Create a national security court? Many (including the two of us) have proposed the creation of a national security court composed of Article III judges to supervise and legitimize the detention process and possibly to serve as the forum for civilian terrorist trials. In either role, the national security court would reduce the burdens on and dangers to ordinary civilian courts and employ nimbler evidentiary and classification rules. The objections to a national security court (beyond objections to military or administrative detention generally) are that they imply a permanent state of crisis and have a checkered reputation in other countries. If the new administration goes this route for either detention or for trial, the institution’s design will require sustained work with Congress.

What about acquittals and short sentences? Any of the trial systems above might result in short sentences for or the acquittal of a dangerous terrorist. In ordinary criminal trials, guilty defendants often go free because of legal technicalities, government inability to introduce probative evidence, and other factors beyond the defendant’s innocence. In terror trials, these factors are exacerbated by the difficulties of getting information from the place of capture, classified information restrictions, and stale and tainted evidence.

The possibility of acquittals or short sentences is a problem for terrorist trials. The Bush administration reserves the authority to continue holding acquitted terrorists or even those convicted in the military detention system after their sentences have run. But this authority undermines the whole purpose of trials, and the Bush administration has never exercised it. Putting a suspect on trial can thus undermine detentions the government regards as important. For example, the government would have had little trouble defending the indefinite detention of Salim Hamdan, Osama Bin Laden’s driver, under a military detention rationale. Having put him on trial before a military commission, however, it would have been unseemly to sustain his detention beyond the light sentence he is now completing back home in Yemen.

This conundrum gives the government an overwhelming incentive to use trials only when it is certain to win convictions and long sentences, and to place the rest in whatever detention system it creates. Should the government loosen the rules for trial to make convictions easier, or should it rely more heavily on noncriminal detention? Hard call.

Wall off the system? The Obama administration will need to figure out the relationship between its domestic trial and detention system and the detainee system in the ongoing wars in Afghanistan and Iraq. The United States currently detains—without charge or trial and without access to lawyers or habeas rights—thousands of detainees in those two countries. These offshore detentions are perfectly legitimate under the Geneva Conventions, and in any event the resource-intensive system of trial and detention outlined above cannot feasibly be extended to thousands, much less tens of thousands.
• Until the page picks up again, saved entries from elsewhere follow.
(** C9, as the code has it. [get_env] exits, with status 1, only for a
    required value whose variable is absent and for which no default is
    given.  Every configuration value of the worker is read with a
    default, so loading the configuration never exits: an absent variable
    gives its default, the two ports and the cap being [int] of the text;
    the only way the configuration fails to load is a port or a cap that
    is set to a text [int] refuses, and then the process dies of an
    uncaught [ValueError]. *)
Theorem absent_variable_takes_default (environ : gmap string string) :
  (forall name dflt required,
     get_env environ name dflt required = SysExit 1
     <-> (required = true /\ environ !! name = None /\ dflt = None))
  /\ (forall name dflt required code,
        get_env environ name dflt required = SysExit code -> code = 1)
  /\ (forall code, load_config environ <> SysExit code)
  /\ load_config environ
     = match Py.int (default "5672" (environ !! "RABBITMQ_PORT")),
             Py.int (default "5432" (environ !! "POSTGRES_PORT")),
             read_max_messages environ with
       | Some broker_port, Some database_port, Value cap =>
           Value
             {| RABBITMQ_HOST := Some (default "localhost" (environ !! "RABBITMQ_HOST"));
                RABBITMQ_PORT := broker_port;
                RABBITMQ_USER := Some (default "guest" (environ !! "RABBITMQ_USER"));
                RABBITMQ_PASS := Some (default "guest" (environ !! "RABBITMQ_PASS"));
                POSTGRES_HOST := Some (default "localhost" (environ !! "POSTGRES_HOST"));
                POSTGRES_PORT := database_port;
                POSTGRES_DB := Some (default "payments_db" (environ !! "POSTGRES_DB"));
                POSTGRES_USER := Some (default "postgres" (environ !! "POSTGRES_USER"));
                POSTGRES_PASS := Some (default "postgres" (environ !! "POSTGRES_PASS"));
                QUEUE_NAME := Some (default "payments" (environ !! "QUEUE_NAME"));
                MAX_MESSAGES := cap |}
       | _, _, _ => Uncaught ValueError
       end
  /\ (environ !! "RABBITMQ_PORT" = None ->
      environ !! "POSTGRES_PORT" = None ->
      environ !! "MAX_MESSAGES" = None ->
      load_config environ
      = Value
          {| RABBITMQ_HOST := Some (default "localhost" (environ !! "RABBITMQ_HOST"));
             RABBITMQ_PORT := 5672;
             RABBITMQ_USER := Some (default "guest" (environ !! "RABBITMQ_USER"));
             RABBITMQ_PASS := Some (default "guest" (environ !! "RABBITMQ_PASS"));
             POSTGRES_HOST := Some (default "localhost" (environ !! "POSTGRES_HOST"));
             POSTGRES_PORT := 5432;
             POSTGRES_DB := Some (default "payments_db" (environ !! "POSTGRES_DB"));
             POSTGRES_USER := Some (default "postgres" (environ !! "POSTGRES_USER"));
             POSTGRES_PASS := Some (default "postgres" (environ !! "POSTGRES_PASS"));
             QUEUE_NAME := Some (default "payments" (environ !! "QUEUE_NAME"));
             MAX_MESSAGES := MaxNone |}).
Proof.
  split; [intros; apply get_env_exits |].
  split; [intros name dflt required code; apply get_env_exit_status |].
  split; [| split; [apply load_config_value |]].
  - intros code. rewrite load_config_value.
    destruct (Py.int (default "5672" (environ !! "RABBITMQ_PORT"))); [| discriminate].
    destruct (Py.int (default "5432" (environ !! "POSTGRES_PORT"))); [| discriminate].
    unfold read_max_messages.
    destruct (environ !! "MAX_MESSAGES") as [text |]; [| discriminate].
    destruct (Py.truthy_str text); [| discriminate].
    destruct (Py.int text); discriminate.
  - intros Hb Hd Hm. rewrite load_config_value.
    unfold read_max_messages. rewrite Hb, Hd, Hm. reflexivity.
Qed.

(** C9, as stated, fails: with every variable absent the configuration
    loads with the defaults and the process does not exit. *)
Lemma absent_variables_do_not_exit :
  Forall (fun name => (∅ : gmap string string) !! name = None) config_variables
  /\ load_config ∅ = Value (config_with MaxNone).
Proof.
  split; [| vm_compute; reflexivity].
  repeat constructor.
Qed.

(** [get_env] on a required value with no default and no variable, and a
    port that is not a number. *)
Lemma absent_variable_takes_default_witness :
  get_env ∅ "QUEUE_NAME" None true = SysExit 1
  /\ load_config (<["RABBITMQ_PORT" := "abc"%string]> ∅) = Uncaught ValueError.
Proof.
  split.
  - apply (proj1 (absent_variable_takes_default ∅)). repeat split.
  - rewrite (proj1 (proj2 (proj2 (proj2 (absent_variable_takes_default
               (<["RABBITMQ_PORT" := "abc"%string]> ∅)))))).
    vm_compute. reflexivity.
Defined.

End Configuration.

(** * More on workload names *)

Section NamingBounds.

Import Operator Props MoreProps.

Lemma str_take_length_min (n : nat) (s : string) :
  String.length (Py.str_take n s) = Nat.min n (String.length s).
Proof.
  revert s. induction n as [|n IH]; intros [|c s]; simpl; try reflexivity.
  now rewrite IH.
Qed.

(** X1. The workload name is [min (11 + |name|, 54) + 9] characters long;
    a name of at most 43 characters is kept whole between the
    "paymentjob-" prefix and the digest, and only a longer one is cut. *)
Theorem job_name_length (name namespace : string) :
  String.length (get_job_name name namespace)
  = (Nat.min (11 + String.length name) 54 + 9)%nat
  /\ ((String.length name <= 43)%nat ->
      get_job_name name namespace
      = "paymentjob-" +:+ name +:+ "-"
        +:+ Py.str_take 8 (Sha256.hexdigest (Py.encode (namespace +:+ "/" +:+ name)))).
Proof.
  set (base := "paymentjob-" +:+ name).
  assert (Hbase : String.length base = (11 + String.length name)%nat).
  { unfold base. now rewrite length_append. }
  assert (Hname : get_job_name name namespace
                  = Py.str_take 54 base +:+ "-"
                    +:+ Py.str_take 8
                          (Sha256.hexdigest (Py.encode (namespace +:+ "/" +:+ name)))).
  { unfold get_job_name. fold base.
    destruct (54 <? String.length base)%nat eqn:Hlen; [reflexivity |].
    apply Nat.ltb_ge in Hlen. now rewrite (str_take_all 54 base). }
  split.
  - rewrite Hname, !length_append, str_take_length_min, Hbase,
      short_hash_is_first_word.
    change (String.length "-") with 1%nat.
    change (String.length (Sha256.hex8 _)) with 8%nat. lia.
  - intros Hshort. rewrite Hname, (str_take_all 54 base) by lia. reflexivity.
Qed.

Lemma job_name_length_witness :
  get_job_name "checkout" "billing"
  = "paymentjob-" +:+ "checkout" +:+ "-"
    +:+ Py.str_take 8 (Sha256.hexdigest (Py.encode ("billing" +:+ "/" +:+ "checkout"))).
Proof. apply (proj2 (job_name_length "checkout" "billing")). cbn. lia. Defined.

End NamingBounds.

(** * The create handler *)

Section Create.

Import Operator Props Cluster MoreProps.

(** X2. The two derivations of the phase, in the create handler and in
    the timer, differ exactly for a workload with an active pod together
    with a completion or a failure. *)
Theorem create_and_timer_disagree_iff (js : V1JobStatus) :
  create_phase js <> timer_phase js
  <-> counter_pos (active js) = true
      /\ (counter_pos (succeeded js) = true \/ counter_pos (failed js) = true).
Proof.
  unfold create_phase, timer_phase.
  destruct (counter_pos (active js)), (counter_pos (succeeded js)),
    (counter_pos (failed js)); split;
    try (intros H; exfalso; now apply H);
    try (intros [H1 [H2 | H2]]; discriminate);
    try (intros _; discriminate); auto.
Qed.

(** X3. What the create handler does is decided by the lookup: it creates
    the workload only after a 404 and under the derived name, it creates
    nothing and posts nothing when the workload exists, it lets every
    other lookup error through; a refused creation is reported as phase
    Failed with the reason, not raised.  Every status it returns records
    the derived name and the time. *)
Theorem create_is_guarded_by_lookup (name namespace : string)
    (read : string -> string -> api_result V1JobStatus)
    (create : string -> string -> api_result unit) (now : string) :
  let job_name := get_job_name name namespace in
  match create_paymentjob name namespace read create now with
  | CreateRaised code =>
      code <> 404 /\ exists reason, read job_name namespace = ApiException code reason
  | CreateDone status created events =>
      status !! "jobName" = Some job_name
      /\ status !! "lastUpdateTime" = Some now
      /\ match created with
         | Some j =>
             j = job_name
             /\ (exists reason, read job_name namespace = ApiException 404 reason)
             /\ create namespace job_name = ApiOk tt
             /\ status !! "phase" = Some "Pending"%string
             /\ events = [KopfInfo "JobCreated" ("Created Job " +:+ job_name)]
         | None =>
             events = []
             /\ ((exists js, read job_name namespace = ApiOk js
                             /\ status !! "phase" = Some (create_phase js)
                             /\ status !! "message" = None)
                 \/ (exists reason refusal code,
                       read job_name namespace = ApiException 404 reason
                       /\ create namespace job_name = ApiException code refusal
                       /\ status !! "phase" = Some "Failed"%string
                       /\ status !! "message"
                          = Some ("Failed to create Job: " +:+ refusal)))
         end
  end.
Proof.
  cbv zeta. unfold create_paymentjob, update_paymentjob_status.
  rewrite get_job_name_truthy.
  destruct (read (get_job_name name namespace) namespace) as [js | code reason] eqn:Hread.
  - repeat split; try (simplify_map_eq; reflexivity).
    left. exists js. repeat split; simplify_map_eq; reflexivity.
  - destruct (Z.eqb_spec code 404) as [-> | Hcode]; cbn [negb].
    + destruct (create namespace (get_job_name name namespace))
        as [[] | code' refusal] eqn:Hcreate; cbn [Py.truthy_str append].
      * repeat split; eauto; simplify_map_eq; reflexivity.
      * repeat split; try (simplify_map_eq; reflexivity).
        right. exists reason, refusal, code'.
        repeat split; simplify_map_eq; reflexivity.
    + split; [assumption | eauto].
Qed.

Lemma create_on_existing (jobs : gmap (string * string) V1JobStatus)
    (name namespace now : string) (js : V1JobStatus) :
  jobs !! (namespace, get_job_name name namespace) = Some js ->
  create_on jobs name namespace now
  = (CreateDone
       (update_paymentjob_status (create_phase js) now
          (Some (get_job_name name namespace)) None)
       None [],
     jobs).
Proof.
  intros H. unfold create_on, create_paymentjob, read_namespaced_job.
  now rewrite H.
Qed.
But as the wars abroad drag on, many will ask why detainees abroad do not receive the same treatment as those at home. These questions will grow loud when the government stops bringing dangerous terrorists captured abroad to the United States, preferring instead to keep them outside our shores in the much less onerous and less scrutinized Geneva Conventions system. Closing Guantanamo will do the new president little credit if he is seen as having rebuilt it somewhere else.